Cape Hatteras: Along the way north to our first leg finish line in New York City, we’ll also cross Cape Hatteras which is often referred to as “The Graveyard of the Atlantic!” – because of its long history of shipwrecks! Hatteras Island is one of the very long, thin barrier islands know as the Outer Banks of North Carolina. Many ships have passed this way over the centuries and many have found their fate in the fierce storms that erupt as a result of different weather systems mixing; the warm and fast moving waters of the Gulf Stream flowing up from the south where they collide with the cold Labrador current flowing down from the north. We’ll keep a watch out for Hatteras Lighthouse, the tallest lighthouse on the East Coast at just over 198 feet high and we’ll use our satellite navigation and weather information instrumentation to help us determine our best route to New York City so that we might avoid the worst of the adverse currents and weather.
Mega-Cities: A great city like New York City has its own unique urban coastal environment that is also a very important part of the great cycle of nature on planet Earth. In an ever-growing number places around the world, populations are pulled from rural places of low population into high-density coastal cities. Supported by economics, food supplies, transportation and cultural dependencies, population centers grow, some to the size of New York, which is the largest city in the United States with a population of over 8 million, and if you take into consideration the larger metropolitan area, it’s almost 18 million people who all live extremely close to the Atlantic Coast. It is mind-boggling to imagine all the resources that are required to support a population of that size; how much food is eaten each day, how much water is drunk by all those people and their pets, how many things break and need and need to replaced light each day and how many gallons of gasoline and kilowatts of power are burned every hour? All of these things must come and go in and out of New York … supplies in and waste out. Imagine how much stress is placed on the earth as a result of these demands? Amazing isn’t it?
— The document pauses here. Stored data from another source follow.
Lemma last_mask_u64 nbits : is_u64 (BITMAP_LAST_WORD_MASK nbits).
Proof.
  unfold BITMAP_LAST_WORD_MASK. change (BITS_PER_LONG - 1) with 63. rewrite land63.
  pose proof (Z.mod_pos_bound (u64 (- nbits)) 64 ltac:(lia)). rewrite Z.shiftr_div_pow2 by lia.
  split; [apply Z.div_pos; [by vm_compute|lia]|]. apply Z.div_lt_upper_bound; [lia|].
  assert (1 <= 2 ^ (u64 (- nbits) mod 64)) by (apply (Z.pow_le_mono_r 2 0); lia). unfold ULONG_MAX, U64_MOD. nia.
Qed.

Section Range.
Context (op : Z -> Z -> Z) (v : bool) (Hop : masks op v).

(** The bits of [s, e) are [v], the others are those of [map]. *)
Definition range_set (map : list Z) (s e : Z) (map' : list Z) : Prop :=
  length map' = length map /\ bm_all map'
  /\ forall i, 0 <= i -> bit map' i = if (s <=? i) && (i <? e) then v else bit map i.

Lemma word_op_spec map p mask s e :
  bm_all map -> 0 <= p < Z.of_nat (length map) -> is_u64 mask ->
  (forall i, 0 <= i < 64 -> Z.testbit mask i = (s <=? 64 * p + i) && (64 * p + i <? e)) ->
  64 * p <= s -> e <= 64 * p + 64 ->
  exists map', word_op op map p mask = Ret map' /\ range_set map s e map'.
Proof.
  intros Hm Hp Hu Hbit Hs He. unfold word_op. destruct (word_ret map p Hp) as (w & -> & Hw). cbn [obind].
  pose proof (bm_word _ _ _ Hm Hw) as Huw.
  eexists. split; [done|]. split_and!.
  - by rewrite length_insert.
  - apply Forall_insert; [done|]. by apply (mk_u64 _ _ Hop).
  - intros i Hi. rewrite bit_insert by done. pose proof (Z.mod_pos_bound i 64 ltac:(lia)) as Hmod.
    destruct (Z.eqb_spec (i / 64) p) as [Ep|Hne].
    + rewrite (mk_bit _ _ Hop) by done. rewrite Hbit by done.
      replace (64 * p + i mod 64) with i by (Z.to_euclidean_division_equations; lia).
      unfold bit. by rewrite Ep, Hw.
    + destruct (Z.leb_spec s i), (Z.ltb_spec i e); cbn [andb]; try done.
      exfalso. Z.to_euclidean_division_equations. lia.
Qed.

Lemma range_set_join map s m e map1 map2 :
  s <= m <= e -> range_set map s m map1 -> range_set map1 m e map2 -> range_set map s e map2.
Proof.
  intros H (L1 & U1 & B1) (L2 & U2 & B2). split_and!; [congruence|done|]. intros i Hi. rewrite B2, B1 by done.
  destruct (Z.leb_spec m i), (Z.ltb_spec i e), (Z.leb_spec s i), (Z.ltb_spec i m); cbn [andb]; done || lia.
Qed.

Lemma range_loop_spec : forall fuel map s e p mask,
  bm_all map -> 0 <= s <= e -> e <= 64 * Z.of_nat (length map) -> e < 2 ^ 32 ->
  p = s / 64 -> mask = BITMAP_FIRST_WORD_MASK s ->
  e < 64 * (s / 64 + Z.of_nat fuel) ->
  exists map', range_loop fuel op map p (e - s) (64 - s mod 64) mask e = Ret map' /\ range_set map s e map'.
Proof.
  induction fuel as [|fuel IH]; intros map s e p mask Hm Hs He He' -> -> Hf; cbn [range_loop];
  pose proof (Z.mod_pos_bound s 64 ltac:(lia)) as Hmod; pose proof (Z.div_pos s 64 ltac:(lia) ltac:(lia)) as Hdiv;
  pose proof (Z.div_mod s 64 ltac:(lia)) as Hdm; [lia|]. set (q := s / 64) in *. set (r := s mod 64) in *.
  rewrite Z.geb_leb. destruct (Z.leb_spec 0 (e - s - (64 - r))) as [Hfull|Hpart].
  - destruct (word_op_spec map q (BITMAP_FIRST_WORD_MASK s) s (64 * q + 64)) as (map1 & -> & R1);
      [done|lia|apply first_mask_u64| |lia|lia|].
    { intros i Hi. rewrite first_mask_bit by done. fold r.
      destruct (Z.leb_spec r i), (Z.leb_spec s (64 * q + i)), (Z.ltb_spec (64 * q + i) (64 * q + 64)); done || lia. }
    cbn [obind]. pose proof R1 as (L1 & U1 & _).
    assert (Eq : (64 * q + 64) / 64 = q + 1 /\ (64 * q + 64) mod 64 = 0) by (Z.to_euclidean_division_equations; lia).
    destruct (IH map1 (64 * q + 64) e (q + 1) ULONG_MAX) as (map2 & E2 & R2); [done|lia|rewrite L1; lia|lia|symmetry; apply Eq| |rewrite (proj1 Eq); lia|].
    { unfold BITMAP_FIRST_WORD_MASK. change (BITS_PER_LONG - 1) with 63. rewrite land63, (proj2 Eq).
      reflexivity. }
    rewrite (proj2 Eq) in E2. replace (e - s - (64 - r)) with (e - (64 * q + 64)) by lia.
    change BITS_PER_LONG with (64 - 0). rewrite E2. exists map2. split; [done|].
    apply (range_set_join _ _ (64 * q + 64) _ map1); [lia|done|done].
  - destruct (Z.eqb_spec (e - s) 0); cbn [negb].
    + exists map. split; [done|]. split_and!; try done. intros i Hi.
      destruct (Z.leb_spec s i), (Z.ltb_spec i e); done || lia.
    + apply word_op_spec; [done|lia|by apply is_u64_land; [apply first_mask_u64|apply last_mask_u64]| |lia|lia].
      intros i Hi. rewrite Z.land_spec, first_mask_bit, last_mask_bit by lia. fold r.
      assert ((e - 1) mod 64 = e - 1 - 64 * q) as -> by (Z.to_euclidean_division_equations; lia).
      destruct (Z.leb_spec r i), (Z.leb_spec s (64 * q + i)), (Z.leb_spec i (e - 1 - 64 * q)), (Z.ltb_spec (64 * q + i) e);
        done || lia.
Qed.

Lemma range_op_spec map start len :
  bm_all map -> 0 <= start -> 0 <= len -> start + len <= 64 * Z.of_nat (length map) -> start + len < 2 ^ 32 ->
  exists map', range_op op map start len = Ret map' /\ range_set map start (start + len) map'.
Proof.
  intros Hm Hs Hl He Hn. unfold range_op. rewrite u32_id by ulia. change BITS_PER_LONG with 64.
  destruct (range_loop_spec (S (length map)) map start (start + len) (start / 64) (BITMAP_FIRST_WORD_MASK start))
    as (m' & E & R); try done; [lia|pose proof (Z.div_pos start 64); lia|].
  replace (start + len - start) with len in E by lia. eauto.
Qed.

Lemma bit_op_spec map nr :
  bm_all map -> 0 <= nr < 64 * Z.of_nat (length map) ->
  exists map', word_op op map (BIT_WORD nr) (BIT_MASK nr) = Ret map' /\ range_set map nr (nr + 1) map'.
Proof.
  intros Hm Hn. unfold BIT_WORD, BIT_MASK. change BITS_PER_LONG with 64.
  pose proof (Z.mod_pos_bound nr 64 ltac:(lia)) as Hmod. pose proof (Z.div_pos nr 64 ltac:(lia) ltac:(lia)).
  pose proof (Z.div_mod nr 64 ltac:(lia)).
  apply word_op_spec; [done|lia| | |lia|lia].
  - rewrite Z.shiftl_1_l. split; [apply Z.pow_nonneg; lia|]. apply Z.pow_lt_mono_r; lia.
  - intros i Hi. rewrite Z.shiftl_1_l, Z.pow2_bits_eqb by lia.
    destruct (Z.eqb_spec (nr mod 64) i), (Z.leb_spec nr (64 * (nr / 64) + i)), (Z.ltb_spec (64 * (nr / 64) + i) (nr + 1)); done || lia.
Qed.
End Range.

Lemma set_bit_spec map nr : bm_all map -> 0 <= nr < 64 * Z.of_nat (length map) ->
  exists map', set_bit nr map = Ret map' /\ range_set true map nr (nr + 1) map'.
Proof. apply bit_op_spec, or_masks. Qed.

Lemma clear_bit_spec map nr : bm_all map -> 0 <= nr < 64 * Z.of_nat (length map) ->
  exists map', clear_bit nr map = Ret map' /\ range_set false map nr (nr + 1) map'.
Proof. apply bit_op_spec, andnot_masks. Qed.

Lemma test_bit_spec map nr : 0 <= nr < 64 * Z.of_nat (length map) -> test_bit nr map = Ret (bit map nr).
Proof.
  intros Hn. unfold test_bit, BIT_WORD, bit. change BITS_PER_LONG with 64.
  destruct (word_ret map (nr / 64)) as (w & -> & ->); [Z.to_euclidean_division_equations; lia|]. cbn [obind default].
  change (64 - 1) with 63. rewrite land63. f_equal. pose proof (Z.mod_pos_bound nr 64 ltac:(lia)). set (m := nr mod 64) in *.
  rewrite Z.land_comm. change 1 with (Z.ones 1) at 1. rewrite Z.land_ones by lia.
  rewrite Z.testbit_odd. cbn [Z.pow Z.pow_pos Pos.iter]. cbn. rewrite Zmod_odd. cbn. by destruct (Z.odd _).
Qed.

Lemma bitmap_set_spec map start len :
  bm_all map -> 0 <= start -> 0 <= len -> start + len <= 64 * Z.of_nat (length map) -> start + len < 2 ^ 32 ->
  exists map', __bitmap_set map start len = Ret map' /\ range_set true map start (start + len) map'.
Proof. apply range_op_spec, or_masks. Qed.

Lemma bitmap_clear_spec map start len :
  bm_all map -> 0 <= start -> 0 <= len -> start + len <= 64 * Z.of_nat (length map) -> start + len < 2 ^ 32 ->
  exists map', __bitmap_clear map start len = Ret map' /\ range_set false map start (start + len) map'.
Proof. apply range_op_spec, andnot_masks. Qed.

(** A map whose first words are all [w]. *)
Lemma fill_words_spec w v dst nbits :
  bm_all dst -> is_u64 w -> (forall i, 0 <= i < 64 -> Z.testbit w i = v) ->
  0 <= nbits <= 64 * Z.of_nat (length dst) ->
  exists dst', fill_words w dst nbits = Ret dst' /\ range_set v dst 0 (64 * BITS_TO_LONGS nbits) dst'.
Proof.
  intros Hd Hw Hv Hn. unfold fill_words, BITS_TO_LONGS in *. set (n := Z.to_nat ((nbits + 63) / 64)).
  assert (Hz : (nbits + 63) / 64 = Z.of_nat n).
  { subst n. rewrite Z2Nat.id; [done|]. Z.to_euclidean_division_equations; lia. }
  assert (Hle : (n <= length dst)%nat) by (Z.to_euclidean_division_equations; lia).
  rewrite decide_True by done. eexists. split; [done|]. rewrite Hz. split_and!.
  - rewrite length_app, length_replicate, length_drop. lia.
  - apply Forall_app. split; [by apply Forall_replicate|by apply Forall_drop].
  - intros i Hi. unfold bit. pose proof (Z.div_pos i 64 Hi ltac:(lia)).
    pose proof (Z.mod_pos_bound i 64 ltac:(lia)) as Hmod. pose proof (Z.div_mod i 64 ltac:(lia)).
    destruct (Z.leb_spec 0 i); [|lia]. cbn [andb]. destruct (Z.ltb_spec i (64 * Z.of_nat n)).
    + rewrite lookup_app_l, lookup_replicate_2 by (rewrite ?length_replicate; lia). by apply Hv.
    + rewrite lookup_app_r by (rewrite length_replicate; lia). rewrite length_replicate, lookup_drop.
      by replace (n + (Z.to_nat (i / 64) - n))%nat with (Z.to_nat (i / 64)) by lia.
Qed.
(* ===== verification/BitmapProps.v ===== *)
(** * Theorems about bitmaps

    Boolean operations, shifts, counting, areas and regions of lib/bitmap.c
    against the bits of their arguments. *)

From S2P Require Import Prelude Bitops Bitmap BitmapSpec.
From stdpp Require Import base list numbers option.
#[local] Open Scope Z_scope.
#[local] Open Scope kernel_scope.

(** The map has room for [bits] bits. *)
Definition holds (map : list Z) (bits : Z) : Prop := bm_all map /\ 0 <= bits <= 64 * Z.of_nat (length map).

Lemma holds_words map bits : holds map bits -> 0 <= BITS_TO_LONGS bits <= Z.of_nat (length map) /\ bits <= 64 * BITS_TO_LONGS bits < bits + 64.
Proof. intros [_ H]. unfold BITS_TO_LONGS. Z.to_euclidean_division_equations. lia. Qed.

Lemma bits_split bits : 0 <= bits ->
  0 <= bits / 64 /\ 0 <= bits mod 64 < 64 /\ bits = 64 * (bits / 64) + bits mod 64.
Proof. intros. Z.to_euclidean_division_equations. lia. Qed.

(** Bit [i] of the last word under its mask. *)
Lemma last_word_bit bits i : 0 <= bits -> bits mod 64 <> 0 -> 0 <= i < 64 ->
  Z.testbit (BITMAP_LAST_WORD_MASK bits) i = (64 * (bits / 64) + i <? bits).
Proof.
  intros Hb Hr Hi. destruct (bits_split bits Hb) as (Hq & Hm & E). rewrite last_mask_bit by lia.
  assert ((bits - 1) mod 64 = bits mod 64 - 1) as -> by (symmetry; apply (Z.mod_unique _ _ (bits / 64)); [left|]; lia).
  destruct (Z.leb_spec i (bits mod 64 - 1)), (Z.ltb_spec (64 * (bits / 64) + i) bits); done || lia.
Qed.
Record block_added (s s' : mm) (z : zid) (b o : Z) : Prop := {
  ba_page : forall q, page_at s' q = if decide (q = b) then link_page o (page_at s b) else page_at s q;
  ba_valid : forall q, pfn_valid s' q = pfn_valid s q;
  ba_list : forall z' o', fa_list (area s' z' o') ≡ₚ
            if decide (z' = z /\ o' = o) then b :: fa_list (area s z' o') else fa_list (area s z' o');
  ba_nr : forall z' o', fa_nr (area s' z' o') =
            if decide (z' = z /\ o' = o) then u64 (fa_nr (area s z' o') + 1) else fa_nr (area s z' o');
  ba_init : forall z', z_initialized (zones s' z') = z_initialized (zones s z');
  ba_pcp : forall z' c, pcp_of s' z' c = pcp_of s z' c
}.

Lemma elem_of_drop_page p q l : q ∈ drop_page p l <-> q ∈ l /\ q <> p.
Proof. unfold drop_page. rewrite list_elem_of_filter. tauto. Qed.

Lemma drop_page_NoDup p l : NoDup l -> NoDup (drop_page p l).
Proof. apply list.NoDup_filter. Qed.

Lemma drop_page_out p l : p ∉ l -> drop_page p l = l.
Proof.
  intros H. unfold drop_page. induction l as [|q l IH]; [done|].
  rewrite not_elem_of_cons in H. destruct H. rewrite filter_cons_True by congruence. by rewrite IH.
Qed.

Lemma drop_page_length p l : NoDup l -> p ∈ l -> length l = S (length (drop_page p l)).
Proof.
  intros Hn Hin. induction l as [|q l IH]; [by apply not_elem_of_nil in Hin|].
  apply list.NoDup_cons in Hn as [Hq Hn]. unfold drop_page. destruct (decide (q = p)) as [->|Hne].
  - rewrite filter_cons_False by tauto. fold (drop_page p l). by rewrite drop_page_out.
  - rewrite filter_cons_True by done. fold (drop_page p l). cbn. f_equal. apply IH; [done|].
    apply elem_of_cons in Hin as [->|]; done.
Qed.
(* ===== verification/BuddyUse.v ===== *)
(** * The page allocator: pages in use

    What prep_new_page() makes of a block the free lists gave up
    ([in_use]: a reference count, and for larger orders a compound page), that
    free_pages_prepare() accepts exactly such a block and makes it idle again,
    and from both the behaviour of the public entry points. *)

From S2P Require Import Prelude Buddy BuddyInv BuddyPcp.
From stdpp Require Import base list numbers option functions.
#[local] Open Scope Z_scope.
#[local] Open Scope kernel_scope.

(** ** Changing pages that nobody lists *)

(** A change to the pages [B], none of them available or marked, keeps the
    whole state well formed. *)
Record pages_changed (s s' : mm) (B : Z -> Prop) : Prop := {
  pc_zones : forall z, z_area (zones s' z) = z_area (zones s z)
               /\ z_pageset (zones s' z) = z_pageset (zones s z)
               /\ z_initialized (zones s' z) = z_initialized (zones s z);
  pc_valid : forall q, pfn_valid s' q = pfn_valid s q;
  pc_zone : forall q, page_zone (page_at s' q) = page_zone (page_at s q);
  pc_page : forall q, ~ B q -> page_at s' q = page_at s q
}.

Lemma pages_changed_trans s1 s2 s3 B :
  pages_changed s1 s2 B -> pages_changed s2 s3 B -> pages_changed s1 s3 B.
Proof.
  intros [Z1 V1 G1 P1] [Z2 V2 G2 P2]. split.
  - intros z. destruct (Z1 z) as (E1 & E2 & E3). destruct (Z2 z) as (-> & -> & ->). done.
  - intros q. by rewrite V2.
  - intros q. by rewrite G2.
  - intros q Hq. by rewrite P2, P1.
Qed.

Lemma pc_area s s' B z o : pages_changed s s' B -> area s' z o = area s z o.
Proof. intros H. unfold area. by destruct (pc_zones _ _ _ H z) as (-> & _). Qed.

Lemma pc_pcp s s' B z c : pages_changed s s' B -> pcp_of s' z c = pcp_of s z c.
Proof. intros H. unfold pcp_of. by destruct (pc_zones _ _ _ H z) as (_ & -> & _). Qed.

Lemma pc_blk s s' B z p o : pages_changed s s' B -> blk s' z p o <-> blk s z p o.
Proof. intros H. unfold blk. by rewrite (pc_area _ _ _ _ _ H). Qed.

Lemma pc_free s s' B z q : pages_changed s s' B -> free_page s' z q <-> free_page s z q.
Proof. intros H. unfold free_page. by setoid_rewrite (pc_blk _ _ _ _ _ _ H). Qed.

Lemma pc_avail s s' B z q : pages_changed s s' B -> avail s' z q <-> avail s z q.
Proof.
  intros H. unfold avail, on_pcp. rewrite (pc_free _ _ _ _ _ H). by setoid_rewrite (pc_pcp _ _ _ _ _ H).
Qed.

Lemma pages_changed_wf s s' B :
  mm_wf s -> pages_changed s s' B ->
  (forall q z, z_initialized (zones s z) = true -> B q -> ~ free_page s z q) ->
  (forall q z c, B q -> ~ on_pcp s z c q) ->
  (forall q, B q -> PageBuddy (page_at s' q) = false) ->
  (forall q, B q \/ ~ B q) -> mm_wf s'.
Proof.
  intros [[Hz Hp Hn] Hpw] H Hnf Hnp Hnb Hdec.
  assert (Hinit : forall z, z_initialized (zones s' z) = z_initialized (zones s z)) by (intros; by apply H).
  split.
  - split.
    + intros z Hi. rewrite Hinit in Hi. pose proof (Hz z Hi) as Hwf.
      apply zone_wf_frame with s; try done.
      * intros o _. by rewrite (pc_area _ _ _ _ _ H).
      * intros o _. by rewrite (pc_area _ _ _ _ _ H).
      * apply H.
      * apply H.
      * intros q Hq. apply H. intros HB. by apply (Hnf q z Hi HB).
      * intros q Hv Hq Hf. destruct (Hdec q) as [HB|HB]; [by apply Hnb|].
        rewrite (pc_page _ _ _ H) by done. by apply (not_free_not_buddy s z).
    + intros q Hq. rewrite (pc_valid _ _ _ H) in Hq. rewrite Hinit, (pc_zone _ _ _ H). by apply Hp.
    + intros p q Hvp Hvq Hd Hid. rewrite (pc_valid _ _ _ H) in Hvp, Hvq.
      pose proof (pc_zone _ _ _ H p) as E1. pose proof (pc_zone _ _ _ H q) as E2.
      unfold page_zone, page_zone_id in *. injection E1 as E1 E1'. injection E2 as E2 E2'.
      rewrite E1, E2. apply Hn; try done. unfold page_zone_id. congruence.
  - split.
    + intros z c q Hq. unfold on_pcp in Hq. rewrite (pc_pcp _ _ _ _ _ H) in Hq.
      destruct (pw_page s Hpw z c q Hq) as (? & ? & ? & ? & ? & ?).
      rewrite Hinit, (pc_valid _ _ _ H), (pc_free _ _ _ _ _ H), (pc_page _ _ _ H); [done|].
      intros HB. by apply (Hnp q z c HB).
    + intros z c. rewrite (pc_pcp _ _ _ _ _ H). apply Hpw.
    + intros z1 c1 z2 c2 q. unfold on_pcp. rewrite !(pc_pcp _ _ _ _ _ H). apply (pw_apart s Hpw).
Qed.

Lemma upd_page_changed s p f (B : Z -> Prop) :
  (forall g, page_zone (f g) = page_zone g) -> B p -> pages_changed s (upd_page s p f) B.
Proof.
  intros Hf HB. split; try done.
  - intros q. rewrite page_upd_page. case_decide as E; [by subst|done].
  - intros q Hq. rewrite page_upd_page, decide_False; [done|]. by intros ->.
Qed.

(** ** Blocks in use *)

Definition PREP : Z := PAGE_FLAGS_CHECK_AT_PREP.

(** A tail page of the compound page headed by [p]. *)
Definition tail_ok (p : Z) (g : page) : Prop :=
  pg_type g = MAPCOUNT_NONE /\ pg_count g = 0 /\ pg_mapping g = TAIL_MAPPING
  /\ pg_head g = Some p /\ Z.land (pg_flags g) PREP = 0.

(** The head page, with [c] references. *)
Definition head_ok (o c : Z) (g : page) : Prop :=
  pg_type g = MAPCOUNT_NONE /\ pg_count g = c /\ pg_mapping g = 0 /\ pg_head g = None
  /\ Z.land (pg_flags g) PREP = (if o =? 0 then 0 else 2 ^ PG_head).
(* ===== verification/BuddyProps.v ===== *)
(** * The page allocator: theorems

    The promises of the allocation and freeing paths of mm/page_alloc.c, with
    concrete instances on a small machine. *)

From S2P Require Import Prelude Buddy BuddyInv BuddyPcp BuddyUse.
From stdpp Require Import base list numbers option functions.
#[local] Open Scope Z_scope.
#[local] Open Scope kernel_scope.

(** A machine with one zone (node 0, ZONE_NORMAL) of 1024 pages.  Block 8 of
    order 3 is free; all other pages are held by somebody. *)
Module Demo.
Definition zn : zid := (0, 1).
Definition plain (n : Z) : page := mk_page 0 n 1 MAPCOUNT_NONE 0 0 0 None 0 0.
Definition demo_map (p : Z) : page :=
  if p =? 8 then mk_page 0 0 1 BUDDY_TYPE 0 3 0 None 0 0 else plain 0.
Definition demo_zone : zone :=
  mk_zone (fun o => if o =? 3 then mk_area [8] 1 else mk_area [] 0)
    (fun _ => mk_pcp 0 6 1 []) true 8.
Definition no_zone : zone := mk_zone (fun _ => mk_area [] 0) (fun _ => mk_pcp 0 6 1 []) false 0.
Definition demo : mm :=
  mk_mm demo_map (fun p => (0 <=? p) && (p <? 1024))
    (fun z => if bool_decide (z = zn) then demo_zone else no_zone).

Lemma demo_zones : zones demo zn = demo_zone.
Proof. reflexivity. Qed.

Lemma demo_blk p o : blk demo zn p o <-> p = 8 /\ o = 3.
Proof.
  assert (E : fa_list (area demo zn o) = if o =? 3 then [8] else []) by (unfold area; rewrite demo_zones; cbn; by destruct (o =? 3)).
  unfold blk. rewrite E. clear E. destruct (Z.eqb_spec o 3) as [->|Hne].
  - rewrite list_elem_of_singleton. unfold MAX_ORDER. lia.
  - rewrite elem_of_nil. lia.
Qed.

Lemma demo_page q : q <> 8 -> page_at demo q = plain 0.
Proof. intros Hq. unfold page_at. cbn. unfold demo_map. by destruct (Z.eqb_spec q 8). Qed.

Lemma demo_in q : in_blk 8 3 q <-> 8 <= q < 16.
Proof. unfold in_blk. change (2 ^ 3) with 8. lia. Qed.

Lemma demo_free q : free_page demo zn q <-> 8 <= q < 16.
Proof.
  unfold free_page. setoid_rewrite demo_blk. rewrite <- demo_in. split.
  - by intros (p & o & [-> ->] & H).
  - intros H. by exists 8, 3.
Qed.

Lemma demo_zone_wf : zone_wf demo zn.
Proof.
  split.
  - done.
  - intros o _. unfold area. rewrite demo_zones. cbn. destruct (o =? 3); cbn; [apply NoDup_singleton|constructor].
  - intros o _. unfold area. rewrite demo_zones. cbn. by destruct (o =? 3).
  - intros p o [-> ->]%demo_blk. by split_and!.
  - intros p o [-> ->]%demo_blk. split; [lia|]. by exists 1.
  - intros p o q [-> ->]%demo_blk Hq. rewrite demo_in in Hq. split_and!.
    + cbn. destruct (Z.leb_spec 0 q), (Z.ltb_spec q 1024); done || lia.
    + destruct (Z.eq_dec q 8) as [->|Hne]; [done|]. by rewrite demo_page.
    + intros Hne. rewrite demo_page by done. done.
  - intros p _ _ Hb. destruct (Z.eq_dec p 8) as [->|Hne]; [by apply demo_blk|]. by rewrite demo_page in Hb.
  - intros p o q o' x [-> ->]%demo_blk [-> ->]%demo_blk. done.
  - intros p o [-> ->]%demo_blk _ [H _]%demo_blk. vm_compute in H. discriminate.
Qed.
Old New England: From New York City, we will race to Newport, Rhode Island. This will again take us back along the coast of the Eastern Seaboard, past many places famous for their historic significance in the evolution of our nation, but also significant to the economies (and ecologies) of the sea as well. There are some great old harbor towns along the way, such as Mystic, CT where historians have tried to capture and slow the passage of time by focusing on the preservation of the grand age of seafaring. There you can see tall ships and old whaling ships that point back in time to the days when tall-masted sailing ships dangerously criss-crossed the oceans of the world to transport people, food, goods as well as news of the world to faraway places.
You are Invited: So, stay tuned for what is sure to be a great adventure – for us and hopefully for you. Beyond the excitement of racing against some of the best sailors in the world, what also hope to bring to life and the immense raw power of the ocean and weather that are central to life as we know it. There’s much to learn and understand about how we as humans live in and with the ocean.